Méthodologie de l'enquête
La rédaction du questionnaire

Christophe Lejeune

Cette page a fait partie des supports des travaux pratiques du cours de méthodologie des sciences sociales jusqu'en 2004. Ces notes (deuxième partie) sont conservées ici car elles se sont avérées utiles à d'autres personnes que les étudiants qui ont suivi ce cours.

Ici, on vise un questionnaire d'administration indirecte en face à face.

1. Avant toute chose, un brainstorming en équipe

2. Rédaction du questionnaire

Je vous propose de réaliser un questionnaire d'une vingtaine d'items sur votre sujet spécifique et d'une quinzaine sur l'identité de la personne (statut socioprofessionel / données socio-démographiques). Variez les types de questions afin de montrer que vous maîtrisez les differentes techniques (binaires ou non, choix dans une liste, classement, échelle de propositions attudinales).

Poser des questions univoques (lever les ambiguïtés).

Langage clair, précis mais pas technique (n'oubliez pas que vous aller rencontrer des personnes de tous les milieux socioculturels ; les mots transcendance -concept philosopique- ainsi qu'habitus -concept sociologique- ou systémique -concept psychologique- sont interdits). Pas de phrase ou de question alambiquée ou trop longue.

Désirabilité sociale (« Êtes-vous sympa ? » est une question inutile)

Question neutre ; pas de « c'est bien non ? » mais « que pensez-vous de ? »

Problème de la mémoire (« qu'avez vous fait l'année dernière à la même heure ? »).
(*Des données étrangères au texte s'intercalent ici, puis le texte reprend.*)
Lemma page_offset (p a : Z) : kernel_page p → 0 ≤ a < 4096 → ROUNDDOWN (p + a) PGSIZE = p ∧ (p + a) mod PGSIZE = a.
Proof.
  intros [Hm Hr] Ha. unfold KSPACE_MASK, PGSIZE in *. pose proof (Z.div_mod p 4096 ltac:(lia)).
  assert ((p + a) / 4096 = p / 4096) as Hd by (symmetry; apply (Z.div_unique _ 4096 _ a); lia).
  rewrite ROUNDDOWN_eq by lia. rewrite Hd. split; [lia|]. symmetry. apply (Z.mod_unique _ 4096 (p / 4096)); lia.
Qed.

Lemma tf_word (p : Z) k : kernel_page p → word_of (p + tf_off) k = (p, (tf_idx + k)%nat).
Proof. intros Hp. unfold word_of. destruct (page_offset p tf_off Hp) as [-> ->]; [by vm_compute|]. done. Qed.

(** Assigning and reading a word of a trap frame. *)
Lemma load_word_Ok s (p : Z) k pg w : kernel_page p → pm_mem (k_mem s) !! p = Some pg → pg !! (tf_idx + k)%nat = Some w →
  load_word (p + tf_off) k s = Ok w s.
Proof.
  intros Hp Ep Ew. unfold load_word. rewrite tf_word by done. unfold on_mem, zoom. cbn [fst snd]. rewrite (read_word_Ok _ _ _ _ _ Ep Ew). by destruct s.
Qed.
Lemma store_word_Ok s (p : Z) k pg w : kernel_page p → pm_mem (k_mem s) !! p = Some pg → (tf_idx + k < length pg)%nat →
  store_word (p + tf_off) k w s = Ok () (set_k_mem (set_pm_mem (<[p := <[(tf_idx + k)%nat := w]> pg]> (pm_mem (k_mem s))) (k_mem s)) s).
Proof. intros Hp Ep Hk. unfold store_word. rewrite tf_word by done. apply on_mem_Ok. by apply write_word_Ok. Qed.

Lemma copy_tf_Ok dst src pgs : kernel_page dst → kernel_page src → dst ≠ src → length pgs = 512%nat → ∀ n k s pgd,
  pm_mem (k_mem s) !! src = Some pgs → pm_mem (k_mem s) !! dst = Some pgd → length pgd = 512%nat → (tf_idx + k + n ≤ 512)%nat →
  ∃ pg, copy_tf n k (dst + tf_off) (src + tf_off) s = Ok () (set_k_mem (set_pm_mem (<[dst := pg]> (pm_mem (k_mem s))) (k_mem s)) s) ∧ length pg = 512%nat ∧
    ∀ j, pg !! j = if decide (tf_idx + k ≤ j < tf_idx + k + n)%nat then pgs !! j else pgd !! j.
Proof.
  intros Hd Hs Hne Hl. induction n as [|n IH]; intros k s pgd Es Ed Hld Hk; cbn [copy_tf].
  { exists pgd. split_and!; [|done|intros j; by rewrite decide_False by lia]. rewrite insert_id by done. by destruct s as [? []]. }
  destruct (lookup_lt_is_Some_2 pgs (tf_idx + k)) as [w Ew]; [lia|].
  erewrite bind_Ok by (by eapply load_word_Ok). erewrite bind_Ok by (eapply store_word_Ok; [done|done|lia]).
  destruct (IH (S k) (set_k_mem (set_pm_mem (<[dst := <[(tf_idx + k)%nat := w]> pgd]> (pm_mem (k_mem s))) (k_mem s)) s) (<[(tf_idx + k)%nat := w]> pgd))
    as (pg & E & Hlp & Hp).
  - cbn. by rewrite lookup_insert_ne.
  - cbn. by rewrite lookup_insert_eq.
  - by rewrite length_insert.
  - lia.
  - exists pg. split_and!; [|done|].
    + rewrite E. cbn. by rewrite insert_insert_eq.
    + intros j. rewrite Hp. destruct (decide (j = tf_idx + k)%nat) as [->|].
      * rewrite decide_False, decide_True, list_lookup_insert_eq by lia. done.
      * rewrite list_lookup_insert_ne by done. repeat case_decide; try lia; done.
Qed.

(** [alloc_proc] when the table has room: the first unused slot [k] gets a pid, a
    kernel stack and the frames on it. *)
Definition new_proc (pid stp : Z) x : Proc :=
  with_frames (stp + tf_off) (stp + tf_off - sizeof_context) (with_kstack (stp + KSTACKSIZE) (with_state EMBRYO (with_pid pid x))).
Lemma alloc_proc_Ok initenter s c l u stp free :
  in_sched me (k_sys s) c → table_full (k_sys s) c → ptl (k_sys s) c = Some l → locked l = false → pids_free (k_sys s) c →
  cpu (k_sys s) me = Some u → (∃ k x, lookup_proc (k_sys s) (c, k) = Some x ∧ p_state x = UNUSED) →
  pm_inv kend (k_mem s) (stp :: free) → locked (pm_lock (k_mem s)) = false →
  ∃ k x pid sy' m', alloc_proc me initenter s = Ok (Some (c, k)) (set_k_sys sy' (set_k_mem m' s)) ∧
    lookup_proc (k_sys s) (c, k) = Some x ∧ p_state x = UNUSED ∧
    (∀ k' y, (k' < k)%nat → lookup_proc (k_sys s) (c, k') = Some y → p_state y ≠ UNUSED) ∧
    (∀ q, lookup_proc sy' q = if decide (q = (c, k)) then Some (new_proc pid stp x) else lookup_proc (k_sys s) q) ∧
    sy_cpus sy' = sy_cpus (k_sys s) ∧ ptl sy' c = Some (freed l) ∧
    pm_inv kend m' free ∧ locked (pm_lock m') = false ∧ kernel_page stp ∧ stp ≠ NULL ∧ stp ∉ free ∧
    (∃ pg, pm_mem m' !! stp = Some pg ∧ length pg = 512%nat) ∧ ∀ y, y ≠ stp → pm_mem m' !! y = pm_mem (k_mem s) !! y.
Proof.
  intros Hs Ht El Hl Hpf Eu (k0 & x0 & Ex0 & Hx0) Hpm Hpl.
  destruct (alloc_pcb_spec me (k_sys s) c l u Hs Ht El Hl Hpf Eu) as [(k & x & pid & sy1 & Ex & Hx & Hlt & E1 & Hev & Hall)|[Hno _]].
  2:{ by destruct (Hno k0 x0 Ex0). }
  destruct (kalloc_Ok kend cpuid (k_mem s) stp free Hpm Hpl) as (m1 & E2 & Hpm1 & Hpl1 & Em1).
  pose proof (pi_nodup _ _ _ Hpm) as [Hnew _]%NoDup_cons. pose proof (pi_ok _ _ _ Hpm) as [Hok _]%Forall_cons.
  destruct (free_kernel_page kend stp Hkend Hok) as [Hk H0].
  assert (∀ f sy y, lookup_proc sy (c, k) = Some y → ∀ q, lookup_proc (alter_proc (c, k) f sy) q = if decide (q = (c, k)) then Some (f y) else lookup_proc sy q) as Hup.
  { intros f sy y Ey q. rewrite lookup_proc_alter. case_decide; [subst; by rewrite Ey|done]. }
  pose proof (Hall (c, k)) as Ek. rewrite decide_True in Ek by done.
  set (sy2 := alter_proc (c, k) (with_state EMBRYO) sy1). pose proof (Hup (with_state EMBRYO) sy1 _ Ek) as L2. fold sy2 in L2.
  set (sy3 := alter_proc (c, k) (with_kstack (stp + KSTACKSIZE)) sy2).
  pose proof (Hup (with_kstack (stp + KSTACKSIZE)) sy2 _ ltac:(by rewrite L2, decide_True)) as L3. fold sy3 in L3.
  set (tf := stp + KSTACKSIZE - sizeof_Trapframe). set (ctx := stp + KSTACKSIZE - sizeof_Trapframe - sizeof_context).
  set (sy4 := alter_proc (c, k) (with_frames tf ctx) sy3).
  pose proof (Hup (with_frames tf ctx) sy3 _ ltac:(by rewrite L3, decide_True)) as L4. fold sy4 in L4.
  assert (word_of ctx ctx_r30 = (stp, 476%nat)) as Ew.
  { unfold word_of. replace ctx with (stp + 3688) by (unfold ctx; vm_compute (KSTACKSIZE); vm_compute (sizeof_Trapframe); vm_compute (sizeof_context); lia).
    destruct (page_offset stp 3688 Hk) as [-> ->]; [lia|]. done. }
  set (m2 := set_pm_mem (<[stp := <[476%nat := initenter]> zero_page]> (pm_mem m1)) m1).
  exists k, x, pid, sy4, m2. split_and!; try done.
  - unfold alloc_proc. erewrite bind_Ok by (apply on_sys_Ok; exact E1). cbv beta iota.
    erewrite bind_Ok by (apply on_sys_Ok; by eapply upd_proc_Ok). erewrite bind_Ok by (apply on_mem_Ok; exact E2).
    rewrite (proj2 (Z.eqb_neq _ _) H0). erewrite bind_Ok by (apply on_sys_Ok; eapply upd_proc_Ok; cbn; by rewrite L2, decide_True).
    cbv zeta. erewrite bind_Ok by (apply on_sys_Ok; eapply upd_proc_Ok; cbn; by rewrite L3, decide_True).
    fold ctx tf. erewrite bind_Ok; [|unfold store_word; rewrite Ew; apply on_mem_Ok, write_word_Ok; [cbn; rewrite Em1; apply lookup_insert_eq|vm_compute; lia]].
    by destruct s.
  - intros q. rewrite L4. case_decide; [|by rewrite L3, decide_False, L2, decide_False, Hall, decide_False].
    f_equal. unfold new_proc, tf, ctx, tf_off. f_equal; unfold PGSIZE, KSTACKSIZE; lia.
  - exact (ev_cpus _ _ Hev).
  - unfold sy4, sy3, sy2. by rewrite !ptl_alter, (ev_ptl _ _ Hev), ptl_set, decide_True, El.
  - destruct Hpm1 as [L1 N1 O1]. split; [|done|done]. cbn. eapply freelist_ext; [exact L1|]. intros y Hy. rewrite lookup_insert_ne; [done|]. by intros ->.
  - eexists. split; [apply lookup_insert_eq|]. by rewrite length_insert.
  - intros y Hy. cbn. by rewrite lookup_insert_ne, Em1, lookup_insert_ne.
Qed.
(** Only the entry [np] changes, to [y]. *)
Record entry_now sy sy' np y : Prop := {
  en_np : lookup_proc sy' np = Some y;
  en_other : ∀ q, q ≠ np → lookup_proc sy' q = lookup_proc sy q;
  en_cpus : sy_cpus sy' = sy_cpus sy;
  en_ptl : ∀ c, ptl sy' c = ptl sy c
}.
Lemma entry_now_trans sy1 sy2 sy3 np y y' : entry_now sy1 sy2 np y → entry_now sy2 sy3 np y' → entry_now sy1 sy3 np y'.
Proof.
  intros [A1 A2 A3 A4] [B1 B2 B3 B4]. split; [done| |by rewrite B3|intros d; by rewrite B4].
  intros q Hq. by rewrite B2, A2.
Qed.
Il est souvent intéressant de recontextualiser plutôt que de demander ce que les gens font en général (ce dernier type de question risque générer des réponses en termes de désirabilité sociales, non en termes de pratiques effectives mais plutôt en termes de pratiques perçues comme normales). « Rappelez-vous, quel forme avait le dernier OVNI que vous ayez vu ? » plutôt que « Quelle forme ont les OVNI ? »

Évitez toute négation (simple ou double) (ça trouble)

Évitez les « ou » (« vous pensez que x ou que y ») qui concatènent 2 questions en une.

Structurer le questionnaire :

Regrouper les propositions attitudinales ensemble lorsque c'est possible.

Le flou des catégories est parfois plus sûr (pratiques sexuelles, âge, salaire, niveau de formation)
[ce serait dommage que le répondant "triche" ou ne vous réponde pas]

Se rappeler les effets de halos, surtout s'il y a plusieurs modalités.

Prévoir des modalités neutres (en espérant qu'elles ne concernent pas trop de répondant : « sans avis » ou « pas concerné »). [NB : l'orphelin ne déclare pas la profession de ses parents]

Les réponses ouvertes sont pour la plupart inexploitables (importance de la préparation, du pré-test et de consulter les gens qui vous encadrent)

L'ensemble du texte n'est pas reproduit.